Work out how many lines in the data that follows contain "Instance". Write nothing but the number.

[Stored data entries]
_ _ _
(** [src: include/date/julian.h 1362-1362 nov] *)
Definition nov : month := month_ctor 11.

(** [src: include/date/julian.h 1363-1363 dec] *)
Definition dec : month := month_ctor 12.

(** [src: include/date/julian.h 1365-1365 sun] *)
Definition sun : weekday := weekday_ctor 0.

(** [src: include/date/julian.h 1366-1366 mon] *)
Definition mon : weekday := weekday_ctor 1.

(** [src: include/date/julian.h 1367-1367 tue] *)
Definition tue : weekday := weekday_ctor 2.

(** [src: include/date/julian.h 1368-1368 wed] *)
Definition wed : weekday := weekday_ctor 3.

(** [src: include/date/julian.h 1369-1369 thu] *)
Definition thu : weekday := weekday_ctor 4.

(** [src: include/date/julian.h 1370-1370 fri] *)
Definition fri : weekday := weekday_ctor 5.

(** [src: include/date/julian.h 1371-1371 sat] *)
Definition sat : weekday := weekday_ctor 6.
_ _ _
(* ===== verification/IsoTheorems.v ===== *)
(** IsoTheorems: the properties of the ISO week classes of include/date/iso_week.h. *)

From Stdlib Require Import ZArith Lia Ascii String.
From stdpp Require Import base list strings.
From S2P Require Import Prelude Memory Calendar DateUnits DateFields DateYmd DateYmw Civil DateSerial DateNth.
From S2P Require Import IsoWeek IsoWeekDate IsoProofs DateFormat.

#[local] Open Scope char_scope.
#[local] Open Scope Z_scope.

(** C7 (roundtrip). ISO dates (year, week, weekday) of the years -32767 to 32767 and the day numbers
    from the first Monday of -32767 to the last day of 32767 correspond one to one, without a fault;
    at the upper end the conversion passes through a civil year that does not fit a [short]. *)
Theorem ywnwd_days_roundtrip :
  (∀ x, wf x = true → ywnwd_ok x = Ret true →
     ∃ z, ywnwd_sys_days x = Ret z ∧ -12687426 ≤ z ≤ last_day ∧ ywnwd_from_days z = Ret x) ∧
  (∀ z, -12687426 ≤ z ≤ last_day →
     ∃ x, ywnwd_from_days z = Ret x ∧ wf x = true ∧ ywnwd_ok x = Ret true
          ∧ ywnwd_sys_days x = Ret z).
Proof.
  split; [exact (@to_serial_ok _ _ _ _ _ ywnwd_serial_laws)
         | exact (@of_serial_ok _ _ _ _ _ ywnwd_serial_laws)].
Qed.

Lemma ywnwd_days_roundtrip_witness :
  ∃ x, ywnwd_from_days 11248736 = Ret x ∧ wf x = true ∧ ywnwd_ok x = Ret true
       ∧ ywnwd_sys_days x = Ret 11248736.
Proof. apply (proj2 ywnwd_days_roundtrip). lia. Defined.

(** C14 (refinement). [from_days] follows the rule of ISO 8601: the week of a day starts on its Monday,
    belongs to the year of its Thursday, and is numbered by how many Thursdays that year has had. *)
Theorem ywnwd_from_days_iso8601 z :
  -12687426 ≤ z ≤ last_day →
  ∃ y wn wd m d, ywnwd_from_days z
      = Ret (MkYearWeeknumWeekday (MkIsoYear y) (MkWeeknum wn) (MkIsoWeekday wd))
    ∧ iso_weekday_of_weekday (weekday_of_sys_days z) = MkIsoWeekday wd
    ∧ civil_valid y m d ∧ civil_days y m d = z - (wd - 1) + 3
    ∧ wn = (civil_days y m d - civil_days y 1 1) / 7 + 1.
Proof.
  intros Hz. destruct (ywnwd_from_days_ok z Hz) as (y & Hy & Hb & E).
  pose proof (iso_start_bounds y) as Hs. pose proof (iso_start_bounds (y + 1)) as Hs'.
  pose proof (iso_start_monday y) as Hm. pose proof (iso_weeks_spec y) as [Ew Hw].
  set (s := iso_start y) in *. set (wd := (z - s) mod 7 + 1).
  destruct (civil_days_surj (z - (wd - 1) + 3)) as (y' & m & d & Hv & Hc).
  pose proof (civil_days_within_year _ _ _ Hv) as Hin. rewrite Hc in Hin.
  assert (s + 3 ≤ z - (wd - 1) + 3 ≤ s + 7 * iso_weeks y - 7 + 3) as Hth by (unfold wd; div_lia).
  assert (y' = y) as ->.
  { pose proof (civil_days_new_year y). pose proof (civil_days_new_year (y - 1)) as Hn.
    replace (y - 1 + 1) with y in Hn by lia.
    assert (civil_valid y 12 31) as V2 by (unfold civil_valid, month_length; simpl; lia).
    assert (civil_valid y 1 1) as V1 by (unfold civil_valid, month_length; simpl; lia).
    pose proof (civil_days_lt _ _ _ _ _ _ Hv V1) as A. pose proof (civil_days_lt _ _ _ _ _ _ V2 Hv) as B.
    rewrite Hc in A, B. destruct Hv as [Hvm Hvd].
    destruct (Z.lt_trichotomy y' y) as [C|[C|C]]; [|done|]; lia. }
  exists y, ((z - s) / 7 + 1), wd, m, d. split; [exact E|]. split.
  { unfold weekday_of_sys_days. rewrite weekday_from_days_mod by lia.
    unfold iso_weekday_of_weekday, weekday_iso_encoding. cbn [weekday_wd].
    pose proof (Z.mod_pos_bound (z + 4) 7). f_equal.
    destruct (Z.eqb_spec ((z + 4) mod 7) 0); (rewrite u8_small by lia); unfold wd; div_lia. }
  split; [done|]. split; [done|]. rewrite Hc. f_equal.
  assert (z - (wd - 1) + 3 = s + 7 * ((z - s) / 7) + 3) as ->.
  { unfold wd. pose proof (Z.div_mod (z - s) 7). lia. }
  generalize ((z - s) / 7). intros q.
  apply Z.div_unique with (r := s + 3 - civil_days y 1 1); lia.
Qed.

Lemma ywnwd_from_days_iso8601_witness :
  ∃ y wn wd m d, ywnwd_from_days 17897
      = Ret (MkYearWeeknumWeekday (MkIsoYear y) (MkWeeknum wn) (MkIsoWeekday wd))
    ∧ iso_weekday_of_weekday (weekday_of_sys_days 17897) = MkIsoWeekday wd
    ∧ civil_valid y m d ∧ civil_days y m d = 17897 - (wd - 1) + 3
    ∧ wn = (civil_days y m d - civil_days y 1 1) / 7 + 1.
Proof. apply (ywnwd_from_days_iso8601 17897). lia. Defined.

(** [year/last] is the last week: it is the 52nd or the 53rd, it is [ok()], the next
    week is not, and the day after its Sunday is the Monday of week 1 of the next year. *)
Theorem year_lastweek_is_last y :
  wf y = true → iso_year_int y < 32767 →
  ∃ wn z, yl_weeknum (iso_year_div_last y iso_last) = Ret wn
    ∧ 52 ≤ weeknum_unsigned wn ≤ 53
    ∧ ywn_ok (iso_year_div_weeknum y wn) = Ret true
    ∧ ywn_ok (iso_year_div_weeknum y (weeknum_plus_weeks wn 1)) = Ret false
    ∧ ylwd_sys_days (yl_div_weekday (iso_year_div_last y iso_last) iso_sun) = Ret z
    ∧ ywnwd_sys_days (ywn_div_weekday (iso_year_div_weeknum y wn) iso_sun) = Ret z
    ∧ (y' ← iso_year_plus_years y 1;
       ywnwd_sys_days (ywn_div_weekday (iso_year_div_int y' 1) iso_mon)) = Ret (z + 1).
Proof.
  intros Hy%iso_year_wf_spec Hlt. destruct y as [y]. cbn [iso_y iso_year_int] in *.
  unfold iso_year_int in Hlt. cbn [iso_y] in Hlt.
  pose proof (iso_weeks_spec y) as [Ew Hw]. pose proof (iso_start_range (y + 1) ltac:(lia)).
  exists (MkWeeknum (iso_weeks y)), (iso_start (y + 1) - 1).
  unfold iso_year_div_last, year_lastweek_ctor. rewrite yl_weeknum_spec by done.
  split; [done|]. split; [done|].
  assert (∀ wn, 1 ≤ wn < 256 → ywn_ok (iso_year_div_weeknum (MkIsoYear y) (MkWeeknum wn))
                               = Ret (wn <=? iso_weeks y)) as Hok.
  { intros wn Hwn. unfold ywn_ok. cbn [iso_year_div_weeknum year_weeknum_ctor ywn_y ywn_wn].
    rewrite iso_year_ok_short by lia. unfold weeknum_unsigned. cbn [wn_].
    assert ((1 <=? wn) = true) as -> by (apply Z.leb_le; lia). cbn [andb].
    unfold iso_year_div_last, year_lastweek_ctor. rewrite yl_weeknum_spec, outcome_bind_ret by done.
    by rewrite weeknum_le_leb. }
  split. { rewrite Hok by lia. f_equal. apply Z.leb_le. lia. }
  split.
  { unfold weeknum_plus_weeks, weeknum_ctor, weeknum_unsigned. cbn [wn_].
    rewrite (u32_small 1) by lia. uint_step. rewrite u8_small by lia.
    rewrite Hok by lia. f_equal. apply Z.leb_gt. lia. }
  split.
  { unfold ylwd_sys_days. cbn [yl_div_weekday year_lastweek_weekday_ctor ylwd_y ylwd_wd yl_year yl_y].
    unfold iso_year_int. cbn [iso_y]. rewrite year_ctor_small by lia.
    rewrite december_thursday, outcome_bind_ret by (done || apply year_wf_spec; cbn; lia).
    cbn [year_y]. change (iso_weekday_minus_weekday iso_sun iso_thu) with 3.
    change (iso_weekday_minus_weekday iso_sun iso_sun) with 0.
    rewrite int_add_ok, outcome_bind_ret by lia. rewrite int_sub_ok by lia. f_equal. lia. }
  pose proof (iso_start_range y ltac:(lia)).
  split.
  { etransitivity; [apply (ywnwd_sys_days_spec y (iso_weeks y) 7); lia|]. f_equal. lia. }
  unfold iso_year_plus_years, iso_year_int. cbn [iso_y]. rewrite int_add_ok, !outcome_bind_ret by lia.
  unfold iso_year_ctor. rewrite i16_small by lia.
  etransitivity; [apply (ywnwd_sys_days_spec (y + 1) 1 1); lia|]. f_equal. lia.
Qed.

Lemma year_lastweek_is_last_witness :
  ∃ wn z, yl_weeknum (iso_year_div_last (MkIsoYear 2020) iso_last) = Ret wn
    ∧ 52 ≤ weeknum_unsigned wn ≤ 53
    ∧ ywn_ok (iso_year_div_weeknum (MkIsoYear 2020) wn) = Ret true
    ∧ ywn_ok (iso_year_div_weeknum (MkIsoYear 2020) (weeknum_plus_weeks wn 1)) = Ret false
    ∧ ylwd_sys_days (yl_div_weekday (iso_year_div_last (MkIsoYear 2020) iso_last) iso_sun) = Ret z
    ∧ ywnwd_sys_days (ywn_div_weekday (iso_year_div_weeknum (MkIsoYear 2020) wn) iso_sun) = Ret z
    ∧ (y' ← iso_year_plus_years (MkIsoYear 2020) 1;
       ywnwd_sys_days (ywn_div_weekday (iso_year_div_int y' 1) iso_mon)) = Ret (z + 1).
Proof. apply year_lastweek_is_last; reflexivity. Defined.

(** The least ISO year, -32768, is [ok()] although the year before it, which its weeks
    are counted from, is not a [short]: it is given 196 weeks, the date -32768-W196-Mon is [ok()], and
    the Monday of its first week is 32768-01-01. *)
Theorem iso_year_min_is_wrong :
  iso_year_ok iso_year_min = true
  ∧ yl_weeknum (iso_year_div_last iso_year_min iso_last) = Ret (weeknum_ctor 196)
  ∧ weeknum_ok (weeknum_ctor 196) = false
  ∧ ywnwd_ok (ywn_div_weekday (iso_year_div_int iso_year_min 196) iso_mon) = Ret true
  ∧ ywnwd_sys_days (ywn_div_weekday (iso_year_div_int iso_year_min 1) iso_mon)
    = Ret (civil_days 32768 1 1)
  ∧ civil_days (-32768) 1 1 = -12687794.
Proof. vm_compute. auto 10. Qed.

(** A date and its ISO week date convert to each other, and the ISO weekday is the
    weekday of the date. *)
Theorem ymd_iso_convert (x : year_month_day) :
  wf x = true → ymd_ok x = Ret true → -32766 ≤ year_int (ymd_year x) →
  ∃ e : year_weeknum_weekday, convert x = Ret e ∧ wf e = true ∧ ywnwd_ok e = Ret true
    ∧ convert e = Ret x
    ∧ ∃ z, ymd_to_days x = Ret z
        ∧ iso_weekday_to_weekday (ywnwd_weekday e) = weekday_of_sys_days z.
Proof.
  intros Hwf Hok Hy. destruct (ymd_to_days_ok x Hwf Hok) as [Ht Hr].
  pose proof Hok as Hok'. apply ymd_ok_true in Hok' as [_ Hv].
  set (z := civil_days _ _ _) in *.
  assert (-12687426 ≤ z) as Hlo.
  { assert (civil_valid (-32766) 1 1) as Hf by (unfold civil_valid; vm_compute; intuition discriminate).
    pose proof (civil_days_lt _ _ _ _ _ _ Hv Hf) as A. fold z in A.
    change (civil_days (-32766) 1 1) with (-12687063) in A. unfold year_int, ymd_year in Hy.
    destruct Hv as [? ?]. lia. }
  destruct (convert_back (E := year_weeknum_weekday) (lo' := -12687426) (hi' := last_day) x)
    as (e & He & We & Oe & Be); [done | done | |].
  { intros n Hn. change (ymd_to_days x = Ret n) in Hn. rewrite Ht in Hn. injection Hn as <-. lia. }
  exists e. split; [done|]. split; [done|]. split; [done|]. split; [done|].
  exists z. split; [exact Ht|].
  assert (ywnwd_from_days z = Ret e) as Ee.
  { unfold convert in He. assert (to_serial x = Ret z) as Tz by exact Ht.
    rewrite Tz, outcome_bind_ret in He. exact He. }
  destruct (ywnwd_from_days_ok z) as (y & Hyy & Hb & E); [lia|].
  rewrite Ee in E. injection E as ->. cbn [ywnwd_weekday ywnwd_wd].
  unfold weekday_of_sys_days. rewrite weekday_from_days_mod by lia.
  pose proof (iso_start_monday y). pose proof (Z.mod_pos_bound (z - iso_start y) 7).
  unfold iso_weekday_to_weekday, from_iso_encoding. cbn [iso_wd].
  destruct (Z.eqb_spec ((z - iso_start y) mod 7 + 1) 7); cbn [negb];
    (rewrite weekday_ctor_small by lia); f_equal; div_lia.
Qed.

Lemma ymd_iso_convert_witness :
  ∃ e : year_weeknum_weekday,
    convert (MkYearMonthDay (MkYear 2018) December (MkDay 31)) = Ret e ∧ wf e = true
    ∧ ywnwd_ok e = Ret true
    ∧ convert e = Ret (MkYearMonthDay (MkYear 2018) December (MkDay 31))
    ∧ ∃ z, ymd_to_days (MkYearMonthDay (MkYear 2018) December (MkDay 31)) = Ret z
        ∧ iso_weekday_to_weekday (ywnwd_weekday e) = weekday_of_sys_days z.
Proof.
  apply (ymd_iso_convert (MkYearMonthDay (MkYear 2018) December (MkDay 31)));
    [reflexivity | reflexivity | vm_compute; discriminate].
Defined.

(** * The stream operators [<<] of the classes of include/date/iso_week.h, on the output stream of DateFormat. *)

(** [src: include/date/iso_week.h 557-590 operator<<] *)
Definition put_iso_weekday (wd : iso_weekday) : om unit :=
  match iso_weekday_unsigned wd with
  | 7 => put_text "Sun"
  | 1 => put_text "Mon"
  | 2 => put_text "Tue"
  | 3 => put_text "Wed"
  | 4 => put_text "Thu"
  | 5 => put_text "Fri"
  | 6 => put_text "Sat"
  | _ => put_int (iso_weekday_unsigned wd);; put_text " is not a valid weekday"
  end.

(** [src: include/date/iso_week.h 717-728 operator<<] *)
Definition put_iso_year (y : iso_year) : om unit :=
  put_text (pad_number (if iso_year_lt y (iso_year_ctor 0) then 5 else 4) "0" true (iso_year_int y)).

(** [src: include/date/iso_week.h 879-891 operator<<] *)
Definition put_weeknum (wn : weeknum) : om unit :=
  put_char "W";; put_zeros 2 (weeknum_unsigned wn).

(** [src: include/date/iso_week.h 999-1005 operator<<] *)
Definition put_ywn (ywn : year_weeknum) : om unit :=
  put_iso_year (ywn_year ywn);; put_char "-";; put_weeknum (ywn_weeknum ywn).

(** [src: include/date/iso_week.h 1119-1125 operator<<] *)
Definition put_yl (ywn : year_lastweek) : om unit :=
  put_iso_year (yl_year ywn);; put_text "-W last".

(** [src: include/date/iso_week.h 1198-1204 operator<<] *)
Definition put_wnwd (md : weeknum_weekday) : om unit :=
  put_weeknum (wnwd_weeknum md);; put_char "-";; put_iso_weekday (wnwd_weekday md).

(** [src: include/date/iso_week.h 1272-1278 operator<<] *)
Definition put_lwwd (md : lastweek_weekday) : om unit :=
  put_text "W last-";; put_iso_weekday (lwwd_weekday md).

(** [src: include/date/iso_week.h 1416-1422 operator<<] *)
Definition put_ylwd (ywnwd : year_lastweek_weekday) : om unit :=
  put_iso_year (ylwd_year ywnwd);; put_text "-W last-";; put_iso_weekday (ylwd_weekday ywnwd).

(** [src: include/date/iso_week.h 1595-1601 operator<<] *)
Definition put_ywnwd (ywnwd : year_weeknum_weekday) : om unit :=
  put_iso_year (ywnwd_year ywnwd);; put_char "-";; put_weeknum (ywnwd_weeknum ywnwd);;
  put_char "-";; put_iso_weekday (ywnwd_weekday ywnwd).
_ _ _
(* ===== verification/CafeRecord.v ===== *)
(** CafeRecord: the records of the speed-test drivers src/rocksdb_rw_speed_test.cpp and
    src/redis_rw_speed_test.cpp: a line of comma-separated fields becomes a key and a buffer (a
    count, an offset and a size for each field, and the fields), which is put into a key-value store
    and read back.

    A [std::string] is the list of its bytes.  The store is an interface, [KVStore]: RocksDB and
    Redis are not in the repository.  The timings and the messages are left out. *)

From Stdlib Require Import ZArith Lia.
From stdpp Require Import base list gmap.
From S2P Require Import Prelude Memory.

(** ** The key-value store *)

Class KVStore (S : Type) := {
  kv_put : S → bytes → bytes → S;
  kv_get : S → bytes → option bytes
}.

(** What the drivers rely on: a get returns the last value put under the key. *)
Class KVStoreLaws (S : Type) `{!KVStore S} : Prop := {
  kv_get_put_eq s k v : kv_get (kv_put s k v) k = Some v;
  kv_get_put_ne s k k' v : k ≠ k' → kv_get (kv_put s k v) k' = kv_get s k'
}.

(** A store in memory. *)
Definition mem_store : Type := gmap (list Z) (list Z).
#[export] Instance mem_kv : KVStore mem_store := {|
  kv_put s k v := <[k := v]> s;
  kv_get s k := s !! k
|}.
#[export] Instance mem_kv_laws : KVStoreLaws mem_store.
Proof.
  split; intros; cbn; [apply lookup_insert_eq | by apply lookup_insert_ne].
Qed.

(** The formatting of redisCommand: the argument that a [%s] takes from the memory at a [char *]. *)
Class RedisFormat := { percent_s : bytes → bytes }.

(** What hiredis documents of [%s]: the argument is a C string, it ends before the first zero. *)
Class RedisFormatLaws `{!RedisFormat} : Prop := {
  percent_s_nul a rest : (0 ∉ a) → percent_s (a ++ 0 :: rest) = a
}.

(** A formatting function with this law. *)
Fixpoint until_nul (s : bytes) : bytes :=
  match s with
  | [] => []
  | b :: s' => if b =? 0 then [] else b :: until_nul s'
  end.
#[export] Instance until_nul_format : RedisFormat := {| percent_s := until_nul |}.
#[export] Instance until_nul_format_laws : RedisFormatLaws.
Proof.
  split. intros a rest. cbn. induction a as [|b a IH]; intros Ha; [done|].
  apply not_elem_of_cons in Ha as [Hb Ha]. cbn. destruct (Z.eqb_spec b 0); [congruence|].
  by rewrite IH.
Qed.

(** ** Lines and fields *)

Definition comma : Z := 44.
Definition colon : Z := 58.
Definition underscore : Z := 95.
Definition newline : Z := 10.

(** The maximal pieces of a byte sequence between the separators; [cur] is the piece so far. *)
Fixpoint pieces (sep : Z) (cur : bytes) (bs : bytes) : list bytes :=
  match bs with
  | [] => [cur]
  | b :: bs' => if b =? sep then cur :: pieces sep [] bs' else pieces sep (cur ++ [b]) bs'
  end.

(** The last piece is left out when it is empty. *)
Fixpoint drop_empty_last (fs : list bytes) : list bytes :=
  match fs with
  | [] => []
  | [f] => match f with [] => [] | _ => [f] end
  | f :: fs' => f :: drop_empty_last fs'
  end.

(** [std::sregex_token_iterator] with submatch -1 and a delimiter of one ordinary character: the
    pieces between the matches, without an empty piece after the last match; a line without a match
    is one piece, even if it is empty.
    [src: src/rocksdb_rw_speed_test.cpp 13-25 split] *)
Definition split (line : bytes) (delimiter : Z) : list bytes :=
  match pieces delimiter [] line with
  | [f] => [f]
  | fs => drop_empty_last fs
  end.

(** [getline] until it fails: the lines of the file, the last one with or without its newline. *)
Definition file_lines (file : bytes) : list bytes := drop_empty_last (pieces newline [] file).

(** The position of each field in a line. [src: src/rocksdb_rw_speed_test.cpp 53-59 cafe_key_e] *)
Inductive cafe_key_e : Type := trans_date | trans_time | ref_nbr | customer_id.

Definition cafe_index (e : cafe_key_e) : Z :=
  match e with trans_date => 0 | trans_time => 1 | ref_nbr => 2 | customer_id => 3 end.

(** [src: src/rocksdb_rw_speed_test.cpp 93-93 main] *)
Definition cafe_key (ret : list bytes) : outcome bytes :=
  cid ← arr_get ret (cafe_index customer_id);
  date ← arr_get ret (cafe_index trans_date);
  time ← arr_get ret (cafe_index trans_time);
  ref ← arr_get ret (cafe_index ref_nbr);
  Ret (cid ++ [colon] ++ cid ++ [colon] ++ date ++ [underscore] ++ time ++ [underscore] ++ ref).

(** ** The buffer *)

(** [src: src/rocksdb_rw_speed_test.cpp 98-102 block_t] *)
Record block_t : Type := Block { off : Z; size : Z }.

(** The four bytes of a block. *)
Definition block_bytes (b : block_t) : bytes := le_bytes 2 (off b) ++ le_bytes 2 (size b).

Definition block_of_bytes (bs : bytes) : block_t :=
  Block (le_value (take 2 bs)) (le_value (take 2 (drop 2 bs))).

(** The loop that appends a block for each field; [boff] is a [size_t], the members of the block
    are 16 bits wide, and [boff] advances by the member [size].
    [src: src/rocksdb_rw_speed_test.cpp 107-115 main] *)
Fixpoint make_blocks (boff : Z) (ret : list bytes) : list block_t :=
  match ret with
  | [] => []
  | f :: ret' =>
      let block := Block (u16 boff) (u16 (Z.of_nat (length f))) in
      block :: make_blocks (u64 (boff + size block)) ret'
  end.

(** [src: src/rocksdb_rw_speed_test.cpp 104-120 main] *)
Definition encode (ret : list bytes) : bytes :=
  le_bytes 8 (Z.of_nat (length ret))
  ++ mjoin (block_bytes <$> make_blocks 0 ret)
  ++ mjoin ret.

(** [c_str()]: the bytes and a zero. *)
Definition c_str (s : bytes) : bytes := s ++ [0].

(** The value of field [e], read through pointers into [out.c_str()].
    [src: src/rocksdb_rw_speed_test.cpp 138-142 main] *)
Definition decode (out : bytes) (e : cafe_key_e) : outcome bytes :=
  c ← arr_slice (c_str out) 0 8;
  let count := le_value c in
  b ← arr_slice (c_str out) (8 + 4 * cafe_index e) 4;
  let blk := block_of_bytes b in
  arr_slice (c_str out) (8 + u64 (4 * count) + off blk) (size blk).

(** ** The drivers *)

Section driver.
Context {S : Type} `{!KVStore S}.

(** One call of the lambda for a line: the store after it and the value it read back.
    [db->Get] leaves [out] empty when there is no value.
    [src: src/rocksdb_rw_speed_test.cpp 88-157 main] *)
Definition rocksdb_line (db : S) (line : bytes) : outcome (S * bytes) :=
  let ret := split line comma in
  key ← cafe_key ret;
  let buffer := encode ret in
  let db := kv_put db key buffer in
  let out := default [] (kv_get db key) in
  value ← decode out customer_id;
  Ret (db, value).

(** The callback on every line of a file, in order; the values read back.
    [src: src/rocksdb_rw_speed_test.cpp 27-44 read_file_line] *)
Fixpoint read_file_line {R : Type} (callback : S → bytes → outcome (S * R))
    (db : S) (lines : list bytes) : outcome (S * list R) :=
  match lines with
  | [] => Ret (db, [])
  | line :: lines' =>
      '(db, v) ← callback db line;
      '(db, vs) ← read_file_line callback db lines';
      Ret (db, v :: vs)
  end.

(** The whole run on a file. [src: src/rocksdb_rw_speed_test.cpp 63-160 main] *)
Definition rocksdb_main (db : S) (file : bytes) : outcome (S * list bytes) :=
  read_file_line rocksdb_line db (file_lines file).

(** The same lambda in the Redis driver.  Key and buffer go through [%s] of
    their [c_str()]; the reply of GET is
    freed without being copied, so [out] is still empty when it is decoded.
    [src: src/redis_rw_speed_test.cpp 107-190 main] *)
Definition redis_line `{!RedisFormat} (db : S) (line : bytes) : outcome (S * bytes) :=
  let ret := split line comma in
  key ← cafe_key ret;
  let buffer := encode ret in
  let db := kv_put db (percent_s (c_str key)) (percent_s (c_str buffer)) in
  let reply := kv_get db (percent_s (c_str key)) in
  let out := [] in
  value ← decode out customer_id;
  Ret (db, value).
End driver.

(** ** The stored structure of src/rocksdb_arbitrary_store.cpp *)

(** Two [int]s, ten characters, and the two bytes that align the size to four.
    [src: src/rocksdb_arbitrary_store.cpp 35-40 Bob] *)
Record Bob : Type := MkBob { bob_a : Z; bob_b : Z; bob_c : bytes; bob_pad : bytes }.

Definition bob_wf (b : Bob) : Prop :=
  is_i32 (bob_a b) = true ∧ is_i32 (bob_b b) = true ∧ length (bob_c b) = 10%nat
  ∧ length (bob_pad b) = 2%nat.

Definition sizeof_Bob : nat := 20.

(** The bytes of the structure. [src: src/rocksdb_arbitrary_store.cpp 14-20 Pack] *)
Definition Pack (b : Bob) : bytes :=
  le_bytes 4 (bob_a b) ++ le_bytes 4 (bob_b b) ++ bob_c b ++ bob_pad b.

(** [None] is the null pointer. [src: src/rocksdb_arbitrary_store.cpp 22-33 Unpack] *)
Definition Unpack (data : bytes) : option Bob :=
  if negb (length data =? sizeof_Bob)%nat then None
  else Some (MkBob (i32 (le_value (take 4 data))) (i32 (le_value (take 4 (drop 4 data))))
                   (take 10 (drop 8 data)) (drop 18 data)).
_ _ _
## Solution to the exercise
4